[发明专利]一种高产多杀菌素J/L的工程菌及其构建方法与应用

说明书

本发明涉及一种高产多杀菌素J/L的工程菌及其构建方法与应用。本发明中是以刺糖多孢菌QL‑1为出发菌株，通过插入crRNA抑制刺糖多孢菌QL‑1的spnK基因表达至失活，构建得到高产多杀菌素J/L的QL‑1/pQL‑spnK‑crRNA基因工程菌。本发明首次在刺糖多孢菌中引入CRISPRi技术，通过CRISPR/ddcpf1方法对spnK基因进行了抑制失活，从而实现了多杀菌素J/L的高水平表达，进而达到了高产多杀菌素J/L的目的。本发明构建的QL‑1/pQL‑spnK‑crRNA工程菌可以稳定传代，并且能够显著提高刺糖多孢菌多杀菌素J/L的产量，是野生刺糖多孢菌的8～9倍。

技术领域

本发明涉及一种高产多杀菌素J/L的工程菌及其构建方法与应用，属于生物技术领域。

背景技术

多杀菌素是从刺糖多孢菌(Saccharopolyspora spinosa)发酵液中提取得到的一种大环内酯类生物杀虫剂，具有无公害、高效、低毒、易降解等特点。它对非靶标动物无害，对哺乳动物也无致癌作用。多杀菌素是一种混合物，在该混合物中，多杀菌素A和D是主要组分并且对关键昆虫目标具有最高活性。多杀菌素J和L(多杀菌素混合物中的两种次要组分)是乙基多杀菌素(第二代多杀菌素杀虫剂)的前体。乙基多杀菌素是5,6-二氢-3’-乙氧基多杀菌素J(主要组分)和3’-乙氧基多杀菌素L的混合物(参见说明书附图图1)，其是从多杀菌素J/L进行乙基化和氢化两步化学合成得到的，因此，能够高产多杀菌素J/L的发酵菌株是工业化生产乙基多杀菌素的关键。从多杀菌素生物合成途径分析，将spnK基因失活后，代谢流会发生改变，多杀菌素的发酵菌株将积累更多的多杀菌素J/L，而不是多杀菌素A/D，从而就可以得到大量的合成乙基多杀菌素的前体。
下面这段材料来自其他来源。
(* ===== verification/PluginOwnership.v ===== *)
(** plugin/ownership.rs and storage/managed_plugin_ownership.rs: the index of
    the packages this application placed itself, its document, and the
    reconciliation of the index with what a scan found. *)
From stdpp Require Import gmap strings.
From Stdlib Require Import Ascii.
From S2P Require Import Prelude RustStr FileSystem External Models BTreeMap Workflow StrategyTypes StrategyStore SafeDocument Supervisor PluginManifest PluginCatalog PluginPackages PluginState.

Definition MAX_MANAGED_OWNERSHIP_BYTES : Z := 256 * 1024.
Definition MAX_MANAGED_OWNERSHIP_ENTRIES : Z := 160.

Inductive OwnershipLifecycleV1 := Managed | Removing (removal_slot : string).
#[export] Instance OwnershipLifecycleV1_eq_dec : EqDecision OwnershipLifecycleV1.
Proof. solve_decision. Defined.

Record ManagedOwnershipEntryV1 := {
  en_receipt_id : string;
  en_lifecycle : OwnershipLifecycleV1;
  en_package_slot : string;
  en_plugin_id : string;
  en_source : PluginSource;
  en_publisher_id : string;
  en_approval_fingerprint : string;
  en_receipt_sha256 : string;
  en_directory_identity : FileIdentity;
  en_manifest_identity : FileIdentity;
  en_receipt_identity : FileIdentity;
}.
#[export] Instance ManagedOwnershipEntryV1_eq_dec : EqDecision ManagedOwnershipEntryV1.
Proof. solve_decision. Defined.

Definition set_lifecycle (l : OwnershipLifecycleV1) (e : ManagedOwnershipEntryV1)
    : ManagedOwnershipEntryV1 :=
  {| en_receipt_id := en_receipt_id e; en_lifecycle := l; en_package_slot := en_package_slot e;
     en_plugin_id := en_plugin_id e; en_source := en_source e;
     en_publisher_id := en_publisher_id e; en_approval_fingerprint := en_approval_fingerprint e;
     en_receipt_sha256 := en_receipt_sha256 e; en_directory_identity := en_directory_identity e;
     en_manifest_identity := en_manifest_identity e; en_receipt_identity := en_receipt_identity e |}.

Definition removal_slot (e : ManagedOwnershipEntryV1) : option string :=
  match en_lifecycle e with Managed => None | Removing slot => Some slot end.
Definition entry_begin_removal (slot : string) (e : ManagedOwnershipEntryV1)
    : ManagedOwnershipEntryV1 := set_lifecycle (Removing slot) e.
Definition entry_restore_managed (e : ManagedOwnershipEntryV1) : ManagedOwnershipEntryV1 :=
  set_lifecycle Managed e.
(** ** runtime/removal.rs *)

(** [publish_candidate_once] on the live registry. *)
Definition publish_once (candidate baseline : PluginRegistry)
    : Life AppError PluginCatalogSnapshot :=
  let* r := mlift (publish_candidate_once candidate baseline) in
  write_registry (fun _ => r) ;;;
  mret (catalog_snapshot r).

(** The candidate reconciled with a scan, then published in place of the
    baseline. *)
Definition publish_reconciled (candidate baseline : PluginRegistry) (found : LocalDiscoveryOutcome)
    : Life AppError PluginCatalogSnapshot :=
  let* (_, candidate) := on_candidate (E := AppError) candidate (build_reconciled_candidate found) in
  publish_once candidate baseline.

Definition rollback (candidate baseline : PluginRegistry) (preflight : RemovalPreflight)
    (failure : AfterDisabledFailure) : Life AppError RemovalResult :=
  let* (result, candidate) :=
    on_candidate candidate (rollback_removing (en_receipt_id (rp_entry preflight))) in
  let failure := if persist_outcome_committed (persistence_outcome result) then failure
                 else AOwnershipPersistFailed in
  write_registry (adopt_removal_documents candidate) ;;;
  let* s := publish_reconciled candidate baseline (removal_discovery_baseline baseline) in
  mret (not_removed_after_disabled failure s).

(** The shape the scan is corrected to after the cleanup; [None] keeps it. *)
Definition corrected_shape (c : CleanupOutcome) : option (option RemovalObservationShape) :=
  match c with
  | CleanupConflict => None
  | CleanupRemoved | CleanupPending KBothAbsent => Some None
  | CleanupPending KFull => Some (Some ShapeFull)
  | CleanupPending KReceiptOnly => Some (Some ShapeReceiptOnly)
  | CleanupPending KEmptyDirectory => Some (Some ShapeEmptyDirectory)
  end.

Definition with_removals (removals : RemovalDiscoveryOutcome) (found : LocalDiscoveryOutcome)
    : LocalDiscoveryOutcome :=
  {| do_plugins := do_plugins found; do_occupied_slots := do_occupied_slots found;
     do_removals := removals; do_summary := do_summary found; do_usage := do_usage found |}.

Definition cleaned_observation (preflight : RemovalPreflight) (slot : string)
    (shape : RemovalObservationShape) : RemovalObservation :=
  {| ro_removal_slot := slot;
     ro_directory_identity := en_directory_identity (rp_entry preflight);
     ro_manifest := if bool_decide (shape = ShapeFull)
                    then Some (rp_record preflight, en_manifest_identity (rp_entry preflight))
                    else None;
     ro_receipt := if bool_decide (shape = ShapeEmptyDirectory) then None
                   else l_receipt (rp_locator preflight);
     ro_shape := shape |}.

Definition update_target_observation (found : LocalDiscoveryOutcome) (preflight : RemovalPreflight)
    (slot : string) (cleanup : CleanupOutcome) : LocalDiscoveryOutcome :=
  match corrected_shape cleanup with
  | None => found
  | Some shape =>
      let removals := do_removals found in
      let observations := List.filter (fun o => ro_removal_slot o !=s slot) (rd_observations removals) in
      let occupied := List.filter (fun s => s !=s slot) (rd_occupied_slots removals) in
      with_removals
        {| rd_observations := observations ++ match shape with
                                | Some shape => [cleaned_observation preflight slot shape]
                                | None => []
                                end;
           rd_status := rd_status removals; rd_bytes_read := rd_bytes_read removals;
           rd_occupied_slots := occupied ++ match shape with Some _ => [slot] | None => [] end;
           rd_unknown_entry_count := rd_unknown_entry_count removals |} found
  end.

(** The object in the removal slot is not what was quarantined. *)
Definition observation_conflicts (preflight : RemovalPreflight) (slot : string)
    (o : RemovalObservation) : bool :=
  let e := rp_entry preflight in
  (ro_removal_slot o ==s slot)
  && (negb (same (ro_directory_identity o) (en_directory_identity e))
      || match ro_shape o with ShapeManifestOnly | ShapeUnknown => true | _ => false end
      || is_some_and (fun r => negb (same (vr_file_identity r) (en_receipt_identity e))
                               || negb (matches_receipt e (vr_model r) (vr_canonical_sha256 r)))
           (ro_receipt o)
      || is_some_and (fun m => negb (same (snd m) (en_manifest_identity e))
                               || negb (same (fst m) (rp_record preflight)))
           (ro_manifest o)).

Definition scan_proves_conflict (found : LocalDiscoveryOutcome) (preflight : RemovalPreflight)
    (slot : string) : bool :=
  bool_decide (en_package_slot (rp_entry preflight) ∈ do_occupied_slots found)
  || existsb (observation_conflicts preflight slot) (rd_observations (do_removals found)).

Definition same_quarantine (entry : ManagedOwnershipEntryV1) (slot : string)
    (v : VerifiedQuarantine) : bool :=
  same (vq_entry v) entry && (vq_removal_slot v ==s slot).

Definition physically_clean (c : CleanupOutcome) : bool :=
  match c with CleanupRemoved | CleanupPending KBothAbsent => true | _ => false end.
中国专利文献CN103119152A公开了修饰spnK基因以消除其表达的3’-O-甲基转移酶活性的方法，利用基因工程同源重组或是通过诱变或利用RNA干扰技术(RNAi)对spnK基因进行修饰使其失活，从而得到多杀菌素J/L的生产菌株。然而，这几种方法均存在各种缺陷：通过同源重组使spnK失活，需要两步筛选，效率非常低；通过诱变筛选得到spnK的基因突变株，需要更大规模的筛选，而且专一性差；RNAi无法完全抑制基因的转录或翻译，并且容易脱靶导致假阳性或假阴性结果。

CRISPR/Cas是新一代的基因组定点编辑技术，能对活细胞DNA进行精准操作，实现基因片段的特异性插入，删除，替换等，利用CRISPR/Cas技术可以改变基因的序列和功能，控制细胞的命运和生命特征，为遗传性疾病的治疗提供新的方法。CRISPR/Cas系统存在于几乎所有的古菌和大多数细菌中。CRISPR/Cas由一系列Cas蛋白(Cas1、Cas2、Cas4和效应蛋白如Cas9、Cpf1等)的编码基因和一段CRISPR序列组成，后者由一段前导序列、许多重复序列和间隔序列顺序排列组成。根据Cas基因的组成和效应蛋白的数量，CRISPR被分为了2类5型，共16种亚型。1类为利用多个效应蛋白复合物干扰靶基因的CRISPR/Cas系统，包括Ⅰ、Ⅲ和Ⅳ型；2类为利用单一的效应蛋白干扰靶基因的CRISPR/Cas系统，包括Ⅱ型和Ⅴ型。目前研究得最为清楚的CRISPR/Cas9为2类Ⅱ型CRISPR系统，2015年张锋小组新发现的CRISPR/Cpf1属于2类Ⅴ型CRISPR系统。其中Ⅱ类系统是目前使用最多且最简单的RNA指导核酸内切酶技术，该系统主要包含两个成分：sgRNA和Cas9，其中sgRNA(single-guide RNA)是由细菌的内源性CRISPR RNA(crRNA)和反式作用CRISPR RNA(trans-activating CRISPR RNA，tracrRNA)融合而成的人工合成RNA，主要发挥引导作用；Cas9由HNH和RuvC两个核酸酶结构域组成，可完成对外源DNA序列的识别和切割。